I prefer several other things.

A good way to teach *bite inhibition* (a good search title, by the way, lots of good training info on it on the net), is to start with a small handful of treats. Show them to the pup, and feed him one.

Put the rest in your closed hand. Wait patiently. The SECOND the puppy moves his sniffy (or nibbly) nose away from your hand, say "OFF!, GOOD puppy!" and open your hand and let him have a treat.

Puppies learn quickly that no touching is allowed when you say off.

Substituting a toy for the mouthy puppy is also great advice.

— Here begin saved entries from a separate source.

(* ===== verification/Scripts.v ===== *)
(** * Key derivation and output scripts of a channel
      (src/src/lightning/keys/derivation.ts, script/funding.ts, script/htlc.ts and
      script/commitment-taproot.ts)

    The script compiler, the payment templates, the hashes and the curve are
    bitcoinjs-lib and the ecc library: the class [BitcoinLib], an argument of every
    definition.  Nothing is assumed about its operations.  Of a taproot output only
    its scriptPubKey is modelled, not the control blocks of its spends. *)

From S2P Require Import Prelude Buffer CommitmentTx.
From Stdlib Require Import Strings.Byte.

Inductive Taptree := Leaf (output : buffer) | Branch (l r : Taptree).

Class BitcoinLib := {
  sha256 : buffer -> buffer;
  ripemd160 : buffer -> buffer;
  script_compile : list chunk -> buffer;
  number_encode : Z -> buffer;
  p2wsh : buffer -> buffer;
  p2wpkh : buffer -> buffer;
  p2tr : buffer -> Taptree -> buffer;
  ecc_pointFromScalar : buffer -> option buffer;
  ecc_pointMultiply : buffer -> buffer -> option buffer;
  ecc_pointAdd : buffer -> buffer -> option buffer
}.

Definition OP_DUP := 0x76.
Definition OP_HASH160 := 0xa9.
Definition OP_EQUAL := 0x87.
Definition OP_EQUALVERIFY := 0x88.
Definition OP_SWAP := 0x7c.
Definition OP_SIZE := 0x82.
Definition OP_1 := 0x51.
Definition OP_2 := 0x52.
Definition OP_CHECKMULTISIG := 0xae.
Definition OP_CHECKLOCKTIMEVERIFY := 0xb1.

Section Scripts.
Context `{L : BitcoinLib}.

(** ** Curve operations (crypto/ecdh.ts) *)

Definition or_throw {A} (o : option A) (e : string) : result A :=
  match o with Some a => Ok a | None => Err e end.

Definition getPublicKey (privateKey : buffer) : result buffer :=
  _ ← throw_if (negb (blen privateKey =? 32)) "Private key must be 32 bytes";
  or_throw (ecc_pointFromScalar privateKey) "Failed to derive public key from private key".

Definition pointMultiply (publicKey scalar : buffer) : result buffer :=
  or_throw (ecc_pointMultiply publicKey scalar) "Point multiplication failed".

Definition pointAdd (point1 point2 : buffer) : result buffer :=
  or_throw (ecc_pointAdd point1 point2) "Point addition failed".

(** ** keys/derivation.ts *)

Definition derivePublicKey (basepoint perCommitmentPoint : buffer) : result buffer :=
  let tweak := sha256 (perCommitmentPoint ++ basepoint) in
  tweakPoint ← getPublicKey tweak;
  pointAdd basepoint tweakPoint.

Definition deriveRevocationPubkey (revocationBasepoint perCommitmentPoint : buffer)
    : result buffer :=
  let tweakA := sha256 (revocationBasepoint ++ perCommitmentPoint) in
  let tweakB := sha256 (perCommitmentPoint ++ revocationBasepoint) in
  termA ← pointMultiply revocationBasepoint tweakA;
  termB ← pointMultiply perCommitmentPoint tweakB;
  pointAdd termA termB.

Definition perCommitmentPointFromSecret (perCommitmentSecret : buffer) : result buffer :=
  getPublicKey perCommitmentSecret.

(** ** script/funding.ts *)

(** The witness script; the address is not modelled. *)
Definition createFundingScript (localFundingPubkey remoteFundingPubkey : buffer)
    : result buffer :=
  _ ← throw_if (negb (blen localFundingPubkey =? 33) || negb (blen remoteFundingPubkey =? 33))
        "Funding pubkeys must be 33 bytes compressed";
  match sort buf_compare [localFundingPubkey; remoteFundingPubkey] with
  | [pk1; pk2] =>
      Ok (script_compile [Op OP_2; Push pk1; Push pk2; Op OP_2; Op OP_CHECKMULTISIG])
  | _ => Err "unreachable"
  end.

(** ** script/htlc.ts *)

Definition anchor_csv (useAnchors : bool) : list chunk :=
  if useAnchors
  then [Push (number_encode 1); Op OP_CHECKSEQUENCEVERIFY; Op OP_DROP] else [].

Definition buildOfferedHtlcScript (revocationPubkey localHtlcPubkey remoteHtlcPubkey
    paymentHash : buffer) (useAnchors : bool) : result buffer :=
  _ ← throw_if (negb (blen paymentHash =? 32)) "Payment hash must be 32 bytes";
  let revocationHash := ripemd160 (sha256 revocationPubkey) in
  let ripemdPaymentHash := ripemd160 paymentHash in
  Ok (script_compile (
    [Op OP_DUP; Op OP_HASH160; Push revocationHash; Op OP_EQUAL; Op OP_IF; Op OP_CHECKSIG;
     Op OP_ELSE; Push remoteHtlcPubkey; Op OP_SWAP; Op OP_SIZE; Push (number_encode 32);
     Op OP_EQUAL; Op OP_NOTIF; Op OP_DROP; Op OP_2; Op OP_SWAP; Push localHtlcPubkey; Op OP_2;
     Op OP_CHECKMULTISIG; Op OP_ELSE; Op OP_HASH160; Push ripemdPaymentHash; Op OP_EQUALVERIFY;
     Op OP_CHECKSIG; Op OP_ENDIF] ++ anchor_csv useAnchors ++ [Op OP_ENDIF])).

Definition buildReceivedHtlcScript (revocationPubkey localHtlcPubkey remoteHtlcPubkey
    paymentHash : buffer) (cltvExpiry : Z) (useAnchors : bool) : result buffer :=
  _ ← throw_if (negb (blen paymentHash =? 32)) "Payment hash must be 32 bytes";
  let revocationHash := ripemd160 (sha256 revocationPubkey) in
  let ripemdPaymentHash := ripemd160 paymentHash in
  Ok (script_compile (
    [Op OP_DUP; Op OP_HASH160; Push revocationHash; Op OP_EQUAL; Op OP_IF; Op OP_CHECKSIG;
     Op OP_ELSE; Push remoteHtlcPubkey; Op OP_SWAP; Op OP_SIZE; Push (number_encode 32);
     Op OP_EQUAL; Op OP_IF; Op OP_HASH160; Push ripemdPaymentHash; Op OP_EQUALVERIFY; Op OP_2;
     Op OP_SWAP; Push localHtlcPubkey; Op OP_2; Op OP_CHECKMULTISIG; Op OP_ELSE; Op OP_DROP;
     Push (number_encode cltvExpiry); Op OP_CHECKLOCKTIMEVERIFY; Op OP_DROP; Op OP_CHECKSIG;
     Op OP_ENDIF] ++ anchor_csv useAnchors ++ [Op OP_ENDIF])).

(** ** script/commitment-taproot.ts *)

Definition TAPROOT_NUMS_KEY : buffer :=
  map byte_of_Z [0xdc; 0xa0; 0x94; 0x75; 0x11; 0x09; 0xd0; 0xbd; 0x05; 0x5d; 0x03; 0x56; 0x58;
    0x74; 0xe8; 0x27; 0x6d; 0xd5; 0x3e; 0x92; 0x6b; 0x44; 0xe3; 0xbd; 0x1b; 0xb6; 0xbf; 0x4b;
    0xc1; 0x30; 0xa2; 0x79].

Definition toXOnly (pubkey : buffer) : result buffer :=
  if blen pubkey =? 32 then Ok pubkey
  else _ ← throw_if (negb (blen pubkey =? 33)) "Expected 33-byte compressed or 32-byte x-only key";
       Ok (subarray pubkey 1 (blen pubkey)).

Definition buildTaprootToLocalDelayScript (localDelayedPubkey : buffer) (toSelfDelay : Z)
    : result buffer :=
  key ← toXOnly localDelayedPubkey;
  Ok (script_compile [Push key; Op OP_CHECKSIG; Push (number_encode toSelfDelay);
        Op OP_CHECKSEQUENCEVERIFY; Op OP_DROP]).

Definition buildTaprootToLocalRevokeScript (revocationPubkey localDelayedPubkey : buffer)
    : result buffer :=
  delayed ← toXOnly localDelayedPubkey;
  revocation ← toXOnly revocationPubkey;
  Ok (script_compile [Push delayed; Op OP_DROP; Push revocation; Op OP_CHECKSIG]).

Definition buildTaprootToRemoteScript (remotePubkey : buffer) : result buffer :=
  key ← toXOnly remotePubkey;
  Ok (script_compile [Push key; Op OP_CHECKSIG; Push (number_encode 1);
        Op OP_CHECKSEQUENCEVERIFY; Op OP_DROP]).

Definition buildTaprootToLocalOutput (revocationPubkey localDelayedPubkey : buffer)
    (toSelfDelay : Z) : result buffer :=
  delayScript ← buildTaprootToLocalDelayScript localDelayedPubkey toSelfDelay;
  revokeScript ← buildTaprootToLocalRevokeScript revocationPubkey localDelayedPubkey;
  Ok (p2tr TAPROOT_NUMS_KEY (Branch (Leaf delayScript) (Leaf revokeScript))).

Definition buildTaprootToRemoteOutput (remotePubkey : buffer) : result buffer :=
  leaf ← buildTaprootToRemoteScript remotePubkey;
  Ok (p2tr TAPROOT_NUMS_KEY (Leaf leaf)).

Definition buildTaprootOfferedHtlcSuccessLeaf (remoteHtlcPubkey paymentHash : buffer)
    : result buffer :=
  key ← toXOnly remoteHtlcPubkey;
  Ok (script_compile [Op OP_SIZE; Push (number_encode 32); Op OP_EQUALVERIFY; Op OP_HASH160;
        Push (ripemd160 paymentHash); Op OP_EQUALVERIFY; Push key; Op OP_CHECKSIG; Op OP_1;
        Op OP_CHECKSEQUENCEVERIFY; Op OP_DROP]).

Definition buildTaprootOfferedHtlcTimeoutLeaf (localHtlcPubkey remoteHtlcPubkey : buffer)
    : result buffer :=
  lk ← toXOnly localHtlcPubkey;
  rk ← toXOnly remoteHtlcPubkey;
  Ok (script_compile [Push lk; Op OP_CHECKSIGVERIFY; Push rk; Op OP_CHECKSIG]).

Definition buildTaprootReceivedHtlcSuccessLeaf (localHtlcPubkey remoteHtlcPubkey
    paymentHash : buffer) : result buffer :=
  lk ← toXOnly localHtlcPubkey;
  rk ← toXOnly remoteHtlcPubkey;
  Ok (script_compile [Op OP_SIZE; Push (number_encode 32); Op OP_EQUALVERIFY; Op OP_HASH160;
        Push (ripemd160 paymentHash); Op OP_EQUALVERIFY; Push lk; Op OP_CHECKSIGVERIFY; Push rk;
        Op OP_CHECKSIG]).

Definition buildTaprootReceivedHtlcTimeoutLeaf (remoteHtlcPubkey : buffer) (cltvExpiry : Z)
    : result buffer :=
  key ← toXOnly remoteHtlcPubkey;
  Ok (script_compile [Push key; Op OP_CHECKSIG; Op OP_1; Op OP_CHECKSEQUENCEVERIFY; Op OP_DROP;
        Push (number_encode cltvExpiry); Op OP_CHECKLOCKTIMEVERIFY; Op OP_DROP]).

Definition assembleHtlcOutput (revocationPubkey successScript timeoutScript : buffer)
    : result buffer :=
  internalPubkey ← toXOnly revocationPubkey;
  Ok (p2tr internalPubkey (Branch (Leaf successScript) (Leaf timeoutScript))).

Definition buildTaprootOfferedHtlcOutput (revocationPubkey localHtlcPubkey remoteHtlcPubkey
    paymentHash : buffer) : result buffer :=
  success ← buildTaprootOfferedHtlcSuccessLeaf remoteHtlcPubkey paymentHash;
  timeout ← buildTaprootOfferedHtlcTimeoutLeaf localHtlcPubkey remoteHtlcPubkey;
  assembleHtlcOutput revocationPubkey success timeout.

Definition buildTaprootReceivedHtlcOutput (revocationPubkey localHtlcPubkey remoteHtlcPubkey
    paymentHash : buffer) (cltvExpiry : Z) : result buffer :=
  success ← buildTaprootReceivedHtlcSuccessLeaf localHtlcPubkey remoteHtlcPubkey paymentHash;
  timeout ← buildTaprootReceivedHtlcTimeoutLeaf remoteHtlcPubkey cltvExpiry;
  assembleHtlcOutput revocationPubkey success timeout.

Definition buildTaprootAnchorLeaf : buffer :=
  script_compile [Op OP_16; Op OP_CHECKSEQUENCEVERIFY].

Definition buildTaprootAnchorOutput (fundingPubkey : buffer) : result buffer :=
  internalPubkey ← toXOnly fundingPubkey;
  Ok (p2tr internalPubkey (Leaf buildTaprootAnchorLeaf)).

(** The funding script does not depend on which side lists its key first. *)
Lemma funding_script_sym a b : createFundingScript a b = createFundingScript b a.
Proof.
  unfold createFundingScript. rewrite (orb_comm (negb (blen b =? 33))).
  destruct (throw_if _ _); [|done]. rewrite !bind_Ok. cbn.
  pose proof (buf_compare_antisym a b) as H.
  destruct (Z.leb_spec (buf_compare a b) 0), (Z.leb_spec (buf_compare b a) 0); try done.
  - assert (buf_compare a b = 0) as E%buf_compare_eq by lia. by subst.
  - exfalso. lia.
Qed.

End Scripts.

For a puppy that grabs shoes, pants legs, or in general gets underfoot, OR is jumping up, marching works great. Step in quick time, with knees coming high, and feet stamping firmly. Tell the puppy at the same time **OFF!!**. Try this one, it works like magic. :D

If I seriously need to correct a mouther, I will take the puppy by the loose skin under the chin, and hold his head firmly. If he's wearing a collar you can put a couple of fingers in the collar and hold it as well. Once I have firm control of the head, I will (GENTLY GENTLY, it's a puppy) take the up GENTLY up off his front feet. He is now in a position of zero control. *I* have all the control. He will then get some close direct eye contact and a low growly ***PHOOEY**!! From me.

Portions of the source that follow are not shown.